Fixed prosthodontic restorations (i.e. those which are permanently present in your mouth) include bridges and implant-supported prostheses.
A fixed bridge is, in reality, just what it sounds like. A simple three-unit bridge consists of a filler tooth that is attached to two crowns, one on each side. These crowns fit over the existing teeth that flank the edentulous space, and hold the filler tooth in place. The bridge can be longer than three units and replace several missing teeth at once. Bridges are traditional fixed prostheses, with proven record and very good long-term prognosis.

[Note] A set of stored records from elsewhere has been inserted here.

(** ** Case analysis on successful runs *)

(** [inv_ok] peels a hypothesis stating that a piece of fallible code returned
    [Ok]: every [?], every early-return guard and every [match] of the code
    becomes the fact that holds on the surviving path. *)
Ltac inv_ok_step :=
  match goal with
  | H : Ok _ = Ok _ |- _ => injection H as H; subst
  | H : Err _ = Ok _ |- _ => discriminate H
  | H : Ok _ = Err _ |- _ => discriminate H
  | H : result_bind _ _ = Ok _ |- _ =>
      apply result_bind_Ok in H; destruct H as (? & ? & H)
  | H : ok_or _ _ = Ok _ |- _ => apply ok_or_Ok in H
  | H : (if decide ?P then _ else _) = Ok _ |- _ => destruct (decide P); [try discriminate H|try discriminate H]
  | H : (if ?b then Err _ else _) = Ok _ |- _ => destruct b eqn:?; [discriminate H|]
  | H : (if ?b then _ else Err _) = Ok _ |- _ => destruct b eqn:?; [|discriminate H]
  | H : match ?x with _ => _ end = Ok _ |- _ => destruct x eqn:?; try discriminate H
  | u : unit |- _ => destruct u
  end.
Ltac inv_ok := repeat (inv_ok_step; simpl in * ).

Lemma refusal_or_3 (P Q R : Prop) : ¬ (P ∨ Q ∨ R) → ¬ P ∧ ¬ Q ∧ ¬ R.
Proof. tauto. Qed.

Lemma refusal_or (P Q : Prop) : ¬ (P ∨ Q) → ¬ P ∧ ¬ Q.
Proof. tauto. Qed.

(** Guards are disjunctions of refusals; on the surviving path every one fails. *)
Ltac destruct_guards :=
  repeat match goal with
  | H : ¬ (_ ∨ _) |- _ => apply refusal_or in H; destruct H
  | H : ¬ (?a ≠ ?b) |- _ => apply dec_stable in H
  | H : ¬ ¬ _ |- _ => apply dec_stable in H
  end.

Implant is a metal screw that is placed into the bone underlying edentulous site. Once the bone integrates with the implant, crown is placed on the implant with the help of intermediary part called abutment. In the simplest case implant supports one crown to fill a single edentulous space. However, implants can be also used to support fixed bridges and removable dentures. Accumulating evidence indicates that implants rival or even outperform bridges in longevity.
So, if you are missing a tooth, what should you get – bridge or implant? Each treatment has strengths and weaknesses. Bridge placement requires crown treatment of supporting teeth, which is beneficial if these teeth need crowns anyway, but may be not as desirable if they are in perfect condition. Placement of implants requires sufficient amount of bone in edentulous site, which may be problematic if tooth has been missing for a long time. These and other issues will be carefully considered when we give you recommendation which type of prostheses is best for you.
Removable dentures represent economical and stress-free alternative to fixed prostheses, especially when many teeth are missing. Partial dentures use existing teeth for support and retention, while complete dentures use adhesion to the gums or implant-borne retention mechanisms.